Познаньское восстание (1848 г.) - восстание в Познанском великом княжестве, принадлежавшем после Венского конгресса 1815 года Пруссии. Продолжалось с 20 марта по 9 мая 1848 года, и которое развернулось после получения известий о революционных событиях в Берлине. Восстание развивалось несколько парадоксально, - его войска выиграли несколько боевых стычек, но польские офицеры страшились крупного столкновения, и большинство участников восстания постепенно разбежалось, понимая бесперспективность крупного столкновения с прусской армией. Итогом восстания стала масштабная политика германизации и ликвидации политических прав поляков.
Украинское восстание (1855 г.) - выступления в 9 уездах Киевской губернии крепостных крестьян в 1855 году на фоне Крымской войны. Поводом к этому стал царский манифест от 25 января 1855 о создании подвижного ополчения. Крестьяне восприняли содержание манифеста как освобождение от крепостной зависимости. Они массово записывались в "казаки", отказываясь выполнять повинности. Во многом эти выступления были спровоцированы агитацией поляков-хлопоманов, работавших над сепаратистскими настроениями в Малороссии. Правительство бросило 16 эскадронов кавалерии, дивизион пехоты, две роты саперов. Произошли кровавые столкновения между восставшими и войсками, 39 крестьяне были убиты, 63 - ранены. Это движение получило название "Киевское казачество"(Прим. составителя).

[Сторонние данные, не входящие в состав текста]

(** [transferValue(sender, receiver)].  [sender] is the cached [self.sen];
    [receiver] is the cached [self.rec] unless the transaction creates a
    contract, in which case it is the object made by [MakeStateObject].  The
    updated receiver is returned. *)
Definition transferValue (sender receiver : StateObject.t) : M StateObject.t :=
  self <- get ;;
  if StateObject.Amount sender <? Transaction.Value (tx self) then
    fail (InsufficientValueFunds (Transaction.Value (tx self))
            (StateObject.Amount sender))
  else
    let receiver' := StateObject.AddAmount (Transaction.Value (tx self)) receiver in
    modify (set_sen
              (Some (StateObject.SubAmount (Transaction.Value (tx self)) sender))) ;;;
    (if Transaction.CreatesContract (tx self) then ret tt
     else modify (set_rec (Some receiver'))) ;;;
    ret receiver'.

(** [Eval(script, context)] *)
Definition Eval (script : list Byte.byte) (context : StateObject.t)
    : M (list Byte.byte * option string) :=
  self <- get ;;
  initiator <- Sender ;;
  let vars := mkRuntimeVars (StateObject.address initiator)
                (Number (block self)) (PrevHash (block self))
                (Coinbase_ (block self)) (Time (block self))
                (Difficulty (block self)) (Transaction.Value (tx self)) in
  ret (Call initiator context script (state self) (gas self)
         (Transaction.GasPrice (tx self)) vars (Transaction.Data (tx self))).

(** [TransitionState()].  The deferred [recover] turns a run-time panic into
    an error ([TransitionAborted]); with the collaborators total and
    addresses of at least the four bytes that [transferValue] logs, no step
    panics, so no path below ends that way.  The two writes to standard
    output and the log are not modelled. *)
Definition TransitionState : M unit :=
  self0 <- get ;;
  let tx := tx self0 in
  sender <- Sender ;;
  if negb (StateObject.Nonce sender =? Transaction.Nonce tx) then
    fail (NonceError (Transaction.Nonce tx) (StateObject.Nonce sender))
  else
    modify (set_sen (Some (StateObject.SetNonce
                             (uint64 (StateObject.Nonce sender + 1)) sender))) ;;;
    BuyGas ;;;
    receiver <- Receiver ;;
    UseGas GasTx ;;;
    let dataPrice := Z.of_nat (length (Transaction.Data tx)) * GasData in
    UseGas dataPrice ;;;
    receiver <- match receiver with
                | Some r => ret r
                | None =>
                    made <- MakeStateObject tx ;;
                    match made with
                    | Some r => ret r
                    | None => fail ContractCreationFailed
                    end
                end ;;
    sender <- Sender ;;
    receiver <- transferValue sender receiver ;;
    receiver <- (if Transaction.CreatesContract tx then
                   res <- Eval (StateObject.Init receiver) receiver ;;
                   match snd res with
                   | Some cause => fail (InitializationFailed cause)
                   | None => ret (StateObject.SetScript (fst res) receiver)
                   end
                 else ret receiver) ;;
    sender <- Sender ;;
    modify (fun s => set_state (State.UpdateStateObject sender (state s)) s) ;;;
    modify (fun s => set_state (State.UpdateStateObject receiver (state s)) s).
(** * sprotty: the indexed model tree and the viewer cache

    A shallow embedding of the model classes of sprotty (SModelElement,
    SParentElement, SChildElement, SModelRoot, SModelIndex and
    createRandomId) and of its ViewerCache, with the properties of the
    specification stated and proved over it.

    JavaScript objects are shared and mutated in place, and a thrown
    [Error] does not undo the assignments made before it.  Both facts
    matter for the properties below, so model elements live in a store
    addressed by object identity and every operation is a state
    transformer whose final store is returned whatever the completion
    is. *)

From stdpp Require Import gmap strings list fin_maps.
From Stdlib Require Import ZArith Lia.

Local Open Scope Z_scope.

(** ** Completions and the store *)

(** The [Error]s thrown by the model code, named by what they report.
    [TypeError] is the engine's own error for a property access through a
    reference that holds no object of the expected shape. *)
Inductive Error : Type :=
  | DuplicateIdentifier (id : string)   (* "Duplicate ID in model: " + id *)
  | ChildNotFound                       (* `No such child ${child.id}` *)
  | IndexOutOfBounds                    (* `Child index ${i} out of bounds ...` *)
  | DetachedElement                     (* "Element has no root" *)
  | DelegateError                       (* whatever the delegate viewer throws *)
  | TypeError.

(** How a call ends: it returns, it throws, or the bound on loop
    iterations and recursion depth given to the model was not enough. *)
Inductive Completion (A : Type) : Type :=
  | Normal (a : A)
  | Throw (e : Error)
  | Diverge.

Arguments Normal {A} a.
Arguments Throw {A} e.
Arguments Diverge {A}.

(** Object identity. *)
Definition loc := positive.

(** The class an object was constructed from, as [instanceof] sees it.
    A root carries the reference to its [SModelIndex]. *)
Inductive ElementClass : Type :=
  | ParentClass                 (* new SParentElement() *)
  | ChildClass                  (* new SChildElement() *)
  | RootClass (index : loc).    (* new SModelRoot(index) *)

(** The own properties of a model element.  An id that is [undefined] or
    the empty string is falsy in [!element.id]: both are the empty string
    here.  [parent] is [None] when the property is unset or deleted. *)
Record SModelElement : Type := mkElement {
  type : string;
  id : string;
  children : list loc;
  parent : option loc;
  cls : ElementClass
}.

(** The store: the model elements, the [id2element] map of every
    [SModelIndex], and the values [Math.floor(Math.random() * n)] will
    take, with the number of those already consumed. *)
Record Store : Type := mkStore {
  elements : gmap loc SModelElement;
  indices : gmap loc (gmap string loc);
  random : nat -> nat;
  drawn : nat
}.

Definition M (St A : Type) : Type := St -> Completion A * St.

Definition ret {St A} (a : A) : M St A := fun s => (Normal a, s).

Definition bind {St A B} (m : M St A) (k : A -> M St B) : M St B :=
  fun s =>
    match m s with
    | (Normal a, s') => k a s'
    | (Throw e, s') => (Throw e, s')
    | (Diverge, s') => (Diverge, s')
    end.

Definition throw {St A} (e : Error) : M St A := fun s => (Throw e, s).

Definition diverge {St A} : M St A := fun s => (Diverge, s).

Declare Scope js_scope.
Delimit Scope js_scope with js.
Notation "x <- m ;; k" := (bind m (fun x => k))
  (at level 100, m at next level, right associativity) : js_scope.
Notation "m ;; k" := (bind m (fun _ => k))
  (at level 100, right associativity) : js_scope.
Local Open Scope js_scope.
Definition RetrievePackedPathFromSingleHeap (fuel : nat)
    (search_heap : QueryHeap) (middle_node_id : NodeID)
    (packed_path : list NodeID) : result (list NodeID) :=
  follow_parents fuel search_heap middle_node_id packed_path.

(** ** Callers and test fixtures *)

(** Modelled from the spec: the caller of [RoutingStep] (the query loops
    live in other headers, whose text is not available).  The caller owns a
    forward and a reverse heap and advances one side per call, handing the
    advanced heap over as first argument; which side it picks, and with
    which offset, is left open. *)
Definition advance {F : Type} `{DataFacade F} (facade : F)
    (st : RoutingState) (edge_expansion_offset : Z)
    (forward_direction : bool) : result RoutingState :=
  if forward_direction then
    RoutingStep facade (forward_heap st) (reverse_heap st)
      (middle_node_id st) (upper_bound st) edge_expansion_offset true
  else
    st' ← RoutingStep facade (reverse_heap st) (forward_heap st)
            (middle_node_id st) (upper_bound st) edge_expansion_offset false;
    Ok {| forward_heap := reverse_heap st';
          reverse_heap := forward_heap st';
          middle_node_id := middle_node_id st';
          upper_bound := upper_bound st' |}.

(** A query: any finite sequence of successful calls. *)
Inductive query_run {F : Type} `{DataFacade F} (facade : F)
  : RoutingState -> RoutingState -> Prop :=
| query_done st : query_run facade st st
| query_call st offset direction st' st'' :
    advance facade st offset direction = Ok st' ->
    query_run facade st' st'' ->
    query_run facade st st''.

(** An in-memory facade over an adjacency array: the edges out of node [n]
    are the slots [first_edge[n] .. first_edge[n+1]) of [edge_array]. *)
Record StaticGraph : Type := {
  first_edge : list EdgeID;
  edge_array : list (NodeID * EdgeData)
}.

Definition no_edge : NodeID * EdgeData :=
  (0%N, {| Edge.distance := 0; Edge.forward := false; Edge.backward := false;
           Edge.shortcut := false; Edge.id := 0%N |}).

#[global] Instance StaticGraph_facade : DataFacade StaticGraph := {
  BeginEdges g n := default 0%N (first_edge g !! N.to_nat n);
  EndEdges g n := default 0%N (first_edge g !! S (N.to_nat n));
  GetTarget g e := (default no_edge (edge_array g !! N.to_nat e)).1;
  GetEdgeData g e := (default no_edge (edge_array g !! N.to_nat e)).2;
  GetNameIndexFromEdgeID g i := (100 + i)%N;
  GetTurnInstructionForEdgeID g i := (i mod 8)%N
}.
(** * Heap-profile aggregation, ranking and rendering

    A shallow embedding of [src/yb/server/pprof-path-handlers_util.cc]:
    the two aggregation back ends ([AggregateAndSortProfile] for the
    tcmalloc sampling profile, [GetAggregateAndSortHeapSnapshot] for the
    gperftools flattened snapshot), the ranking step
    ([SortSamplesByOrder]) and the table renderer ([GenerateTable]). *)

From Stdlib Require Import Ascii.
From stdpp Require Import gmap strings list fin_maps sorting pretty.
From Equations Require Import Equations.

Local Open Scope Z_scope.

(** ** Machine integers

    Accumulators are 64-bit signed fields, the failure counter is an
    [int].  Values are kept in [Z]; every store into a fixed-width
    variable goes through the corresponding wrap. *)

Definition INT64_MAX : Z := 2 ^ 63 - 1.
Definition INT64_MIN : Z := - 2 ^ 63.
Definition INT_MAX : Z := 2 ^ 31 - 1.
Definition INT_MIN : Z := - 2 ^ 31.

Definition wrap_int64 (z : Z) : Z := (z + 2 ^ 63) mod 2 ^ 64 - 2 ^ 63.
Definition wrap_int (z : Z) : Z := (z + 2 ^ 31) mod 2 ^ 32 - 2 ^ 31.

(** ** Data model *)

(** [SampleOrder], declared in the header.  The comparator of
    [SortSamplesByOrder] only tells [kBytes] from every other order, which
    it treats as the order by count; [kCount] stands for those. *)
Inductive SampleOrder : Set := kBytes | kCount.

(** Modelled from the spec: [SampleInfo] and the pair type [Sample] are
    declared in pprof-path-handlers_util.h, which is not part of the
    sources at hand.  The spec gives SampleInfo{cumulative bytes,
    cumulative occurrence count}, two integers.  They are taken as
    [int64_t]: the renderer tests [count <= 0], a signed comparison, and
    the fields accumulate 64-bit sample fields.  A fresh map slot is
    value-initialised, hence zero. *)
Record SampleInfo : Set := mkSampleInfo { bytes : Z; count : Z }.

Definition SampleInfo_zero : SampleInfo := mkSampleInfo 0 0.

(** [Sample] is a pair of the stack text ([first]) and its totals
    ([second]). *)
Definition Sample : Set := (string * SampleInfo)%type.

(** The fields of [tcmalloc::Profile::Sample] that the aggregator reads
    outside of logging.  [stack] is the fixed array of return addresses,
    of which the first [depth] are meaningful. *)
Record ProfileSample : Set := mkProfileSample {
  sample_count : Z;
  allocated_size : Z;
  is_censored : bool;
  depth : Z;
  stack : list Z
}.

(** One record of the gperftools snapshot: the three header words and
    the program counters that follow them. *)
Record SnapshotSample : Set := mkSnapshotSample {
  snap_count : Z;
  snap_size : Z;
  snap_stack : list Z
}.

(** State threaded through the aggregation loops: the
    [std::unordered_map<std::string, SampleInfo>] and the local counter
    [failed_symbolizations]. *)
Record AggState : Type := mkAggState {
  samples_map : gmap string SampleInfo;
  failed_symbolizations : Z
}.

Definition AggState_init : AggState := mkAggState ∅ 0.

(** [std::endl] written to a [std::stringstream]. *)
Definition endl : string := String "010"%char EmptyString.

Definition failed_line : string := "Failed to symbolize" +:+ endl.

(** [samples_map[stack]]: the slot for [stack], created zeroed when absent. *)
Definition map_slot (m : gmap string SampleInfo) (k : string) : SampleInfo :=
  default SampleInfo_zero (m !! k).

(** Concatenation of a list of text fragments. *)
Definition concat_strings (l : list string) : string :=
  foldr String.append EmptyString l.

Section Aggregation.

(** [Symbolize(pc, buf, sizeof(buf))]: the resolver is external; [None]
    stands for a [false] return, [Some name] for the text left in
    [buf]. *)
Variable Symbolize : Z → option string.

(** Body of the per-frame loop, shared verbatim by both back ends. *)
Definition symbolize_frame (acc : string * Z) (pc : Z) : string * Z :=
  let '(sstream, failed) := acc in
  match Symbolize pc with
  | Some buf => (sstream +:+ buf +:+ endl, failed)
  | None => (sstream +:+ failed_line, wrap_int (failed + 1))
  end.
Lemma lastInputFrom_spec tl : forall pre j b,
  pre !! j = Some b ->
  Forall (fun y => (si_date y <= si_date b)%Z) pre ->
  let r := StockLedger.lastInputFrom tl (length pre) (j, b) in
  (pre ++ tl)%list !! fst r = Some (snd r)
  /\ Forall (fun y => (si_date y <= si_date (snd r))%Z) (pre ++ tl)%list.
Proof.
  induction tl as [|x tl IH]; intros pre j b Hj Hall; simpl.
  - rewrite app_nil_r. split; assumption.
  - replace (S (length pre)) with (length (pre ++ [x])%list) by (rewrite length_app; simpl; lia).
    replace (pre ++ x :: tl)%list with ((pre ++ [x]) ++ tl)%list by (now rewrite <- app_assoc).
    simpl. destruct (Z.ltb (si_date b) (si_date x)) eqn:Hlt.
    + apply Z.ltb_lt in Hlt. apply IH.
      * rewrite lookup_app_r by lia. now rewrite Nat.sub_diag.
      * apply Forall_app. split.
        -- eapply Forall_impl; [exact Hall|]. simpl. intros y Hy. lia.
        -- constructor; [lia|constructor].
    + apply Z.ltb_ge in Hlt. apply IH.
      * apply lookup_app_l_Some. exact Hj.
      * apply Forall_app. split; [exact Hall|]. constructor; [exact Hlt|constructor].
Qed.

(** The input that [POST /undo] picks is a stored one, returned with its
    position, and no stored input has a later date. *)
Theorem findLastInput_latest (l : list StockInput) (idx : nat) (x : StockInput) :
  StockLedger.findLastInput l = Some (idx, x) ->
  l !! idx = Some x /\ Forall (fun y => (si_date y <= si_date x)%Z) l.
Proof.
  destruct l as [|x0 tl]; simpl; [discriminate|].
  intros H. inversion H as [Hr]. clear H.
  pose proof (lastInputFrom_spec tl [x0] 0%nat x0 eq_refl) as Hs.
  simpl in Hs. rewrite Hr in Hs. simpl in Hs. apply Hs.
  constructor; [lia|constructor].
Qed.

Lemma findLastInput_latest_witness :
  StockLedger.findLastInput
    [mkStockInput 1 0 0 10; mkStockInput 2 0 0 30; mkStockInput 3 0 0 20]
  = Some (1%nat, mkStockInput 2 0 0 30)
  /\ [mkStockInput 1 0 0 10; mkStockInput 2 0 0 30; mkStockInput 3 0 0 20] !! 1%nat
     = Some (mkStockInput 2 0 0 30).
Proof.
  split; [reflexivity|].
  apply (findLastInput_latest
           [mkStockInput 1 0 0 10; mkStockInput 2 0 0 30; mkStockInput 3 0 0 20]
           1%nat (mkStockInput 2 0 0 30)).
  reflexivity.
Defined.
(** * hook-editor: a shallow embedding of [hook-editor.py]

    The development follows the methods of the class [TikTokEditor]:
    the trim planner, the type inference on file names, the caption
    selector working on the rows of a remote worksheet, the text layout
    and the three render tiers driven by [process_single_video] and the
    batch loop of [run].

    Modelling conventions.
    - Python [str] values are [string]s; case mapping acts on the ASCII
      letters and the white space stripped by [str.strip] is the white
      space of the Latin-1 range.  The text handed to [textwrap] is a
      [list ascii].
    - Durations are exact rationals ([Q]); the rounding of binary
      floating point is outside the model.
    - A row returned by [get_all_records] is a dictionary from header to
      cell, a [gmap string string]; each cell is the text that [str]
      gives for it.
    - Console output ([print]) is not part of the model, the lines of the
      sheet statistics apart, which are the value of
      [show_sheet_statistics].  Calls that leave the process (spreadsheet
      client, [ffprobe], [ffmpeg], the transient caption file) are
      recorded in an event log, and their answers are read from an
      [environment]. *)

From Stdlib Require Import String Ascii QArith Qminmax ZArith Lia Lqa Sorted.
From stdpp Require Import base option list gmap strings.

Open Scope string_scope.

(** ** Python string operations *)

Module Py.

Definition is_upper (c : ascii) : bool :=
  let n := nat_of_ascii c in (65 <=? n)%nat && (n <=? 90)%nat.

Definition is_lower (c : ascii) : bool :=
  let n := nat_of_ascii c in (97 <=? n)%nat && (n <=? 122)%nat.

Definition lower_char (c : ascii) : ascii :=
  if is_upper c then ascii_of_nat (nat_of_ascii c + 32) else c.

Definition upper_char (c : ascii) : ascii :=
  if is_lower c then ascii_of_nat (nat_of_ascii c - 32) else c.

(** [str.isspace] on one character: TAB, LF, VT, FF, CR, the four
    separators FS, GS, RS, US, the space, NEL and the no-break space. *)
Definition isspace (c : ascii) : bool :=
  let n := nat_of_ascii c in
  ((9 <=? n)%nat && (n <=? 13)%nat) || ((28 <=? n)%nat && (n <=? 32)%nat)
  || (n =? 133)%nat || (n =? 160)%nat.

Fixpoint map_chars (f : ascii -> ascii) (s : string) : string :=
  match s with
  | EmptyString => EmptyString
  | String c s' => String (f c) (map_chars f s')
  end.

Definition lower : string -> string := map_chars lower_char.
Definition upper : string -> string := map_chars upper_char.

(** [str.capitalize]: first character upper-cased, the rest lower-cased. *)
Definition capitalize (s : string) : string :=
  match s with
  | EmptyString => EmptyString
  | String c s' => String (upper_char c) (lower s')
  end.

Fixpoint lstrip (s : string) : string :=
  match s with
  | EmptyString => EmptyString
  | String c s' => if isspace c then lstrip s' else s
  end.

(** [rstrip] keeps a character when it is not white space or when
    something is left after it. *)
Fixpoint rstrip (s : string) : string :=
  match s with
  | EmptyString => EmptyString
  | String c s' =>
      match rstrip s' with
      | EmptyString => if isspace c then EmptyString else String c EmptyString
      | r => String c r
      end
  end.

Definition strip (s : string) : string := rstrip (lstrip s).

(** [needle in hay] *)
Fixpoint contains (needle hay : string) : bool :=
  String.prefix needle hay
  || match hay with
     | EmptyString => false
     | String _ hay' => contains needle hay'
     end.

(** [s.rfind('.')]: the index of the last dot. *)
Fixpoint rfind_dot (s : string) : option nat :=
  match s with
  | EmptyString => None
  | String c s' =>
      match rfind_dot s' with
      | Some i => Some (S i)
      | None => if Ascii.eqb c "."%char then Some 0%nat else None
      end
  end.
(** mail_queue_path() cannot leave the queue directory: for an acceptable
    queue name and queue ID it does not panic, and the path is the queue name, a
    slash, either no or exactly hash_queue_depth one-character directories (each
    alphanumeric or "_", so never "." or "/"), and the queue ID. *)
Theorem mail_queue_path_safe (names : list bytes) (depth : Z) (queue_name queue_id : bytes) :
  1 <= depth ->
  mail_queue_name_ok queue_name = true -> mail_queue_id_ok queue_id = true ->
  exists dirs,
    mail_queue_path names depth queue_name queue_id =
      Ret (queue_name ++ ["/"%ch] ++ flat_map (fun d => [d; "/"%ch]) dirs ++ queue_id) /\
    Forall (fun c => path_char c = true) dirs /\
    (dirs = [] \/ Z.of_nat (length dirs) = depth).
Proof.
  intros Hd Hq Hid. unfold mail_queue_path, mail_queue_dir. rewrite Hq, Hid. cbn [negb].
  destruct (existsb _ names).
  - destruct (hash_key_ok queue_id Hid) as (key & -> & Hkey & Hne). cbn [mbind outcome_bind].
    unfold dir_forest. rewrite (proj2 (Z.eqb_neq _ _)), (proj2 (Z.ltb_ge _ _)) by done.
    destruct (dir_forest_loop_ok (Z.to_nat depth) key [] Hkey) as (dirs & Hl & Hdirs & ->).
    exists dirs. cbn [mbind outcome_bind app]. rewrite <- !app_assoc. split; [done|].
    split; [done|]. right. lia.
  - exists []. cbn. rewrite <- app_assoc. split; [done|]. split; [constructor|by left].
Qed.

Lemma mail_queue_path_safe_witness :
  exists dirs,
    mail_queue_path [str "deferred"] 2 (str "deferred") (str "4Rxyz23kLmz8Tq") =
      Ret (str "deferred" ++ ["/"%ch] ++ flat_map (fun d => [d; "/"%ch]) dirs ++
           str "4Rxyz23kLmz8Tq") /\
    Forall (fun c => path_char c = true) dirs /\
    (dirs = [] \/ Z.of_nat (length dirs) = 2).
Proof.
  apply (mail_queue_path_safe [str "deferred"] 2 (str "deferred") (str "4Rxyz23kLmz8Tq"));
    [lia|reflexivity..].
Defined.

[17] Казимир Пулавский - еще один характерный пример польской героики. Также как и Тадеуш Костюшко принял участие в войне за независимость Североамериканских Штатов от Великобритании. Помогать американцам Пулавский поехал как прославленный кавалерист после поражения Барская конфедерация в Польше на стороне которой он воевал, и стал знаменитым на всю Европу после серии разгромов от русских, одно из которых он имел честь получить от самого Суворова. 2 сентября 1769 около деревни Орехова недалеко от Бреста сводный батальон Александра Суворова численностью 320 человек настиг и вступил в бой с двухтысячным кавалерийским отрядом под командованием Пулавского. В ходе ожесточенного боя погибло несколько сотен польских кавалеристов, полсотни попало в плен. Сам Пулавский чудом избежал смерти, а его отряд был рассеян и бежал. Потери же русских составили 5 убитых и 11 раненых. Так же как и Тадеуш Костюшко, Пулавский в Америке не выиграл ни одного сражения, но постоянно конфликтовал с американскими офицерами, пытаясь их обучить польской тактике кавалерийского боя. Во время одного из неудачных сражений Пулавский получил ранение в поясницу и спустя два дня скончался. Уже в начале 21 века после вскрытия могилы Пулавского возникли серьезные основания предполагать, что Пулавский был или женщиной или интерсексуалом. https://www.bbc.com/russian/other-news-47844060 Тем не менее, он считается отцом американской кавалерии, поскольку первым придал регулярный характер этому роду войск в США. Традицию польской мифологии, когда из, в общем то заурядных вещей делается громкое событие, мы можем наблюдать на примере трех приведенных здесь примеров – Тадеуш Костюшко, Ян Килинский и Казимир Пулавский. Это искуство мифотворчества получило по наследству и «свядомое коло» в Белоруссии в конструировании местных героев, и в частности - Калиновского вплоть до изменения его имени на свядомый манер из Константина в Кастуся.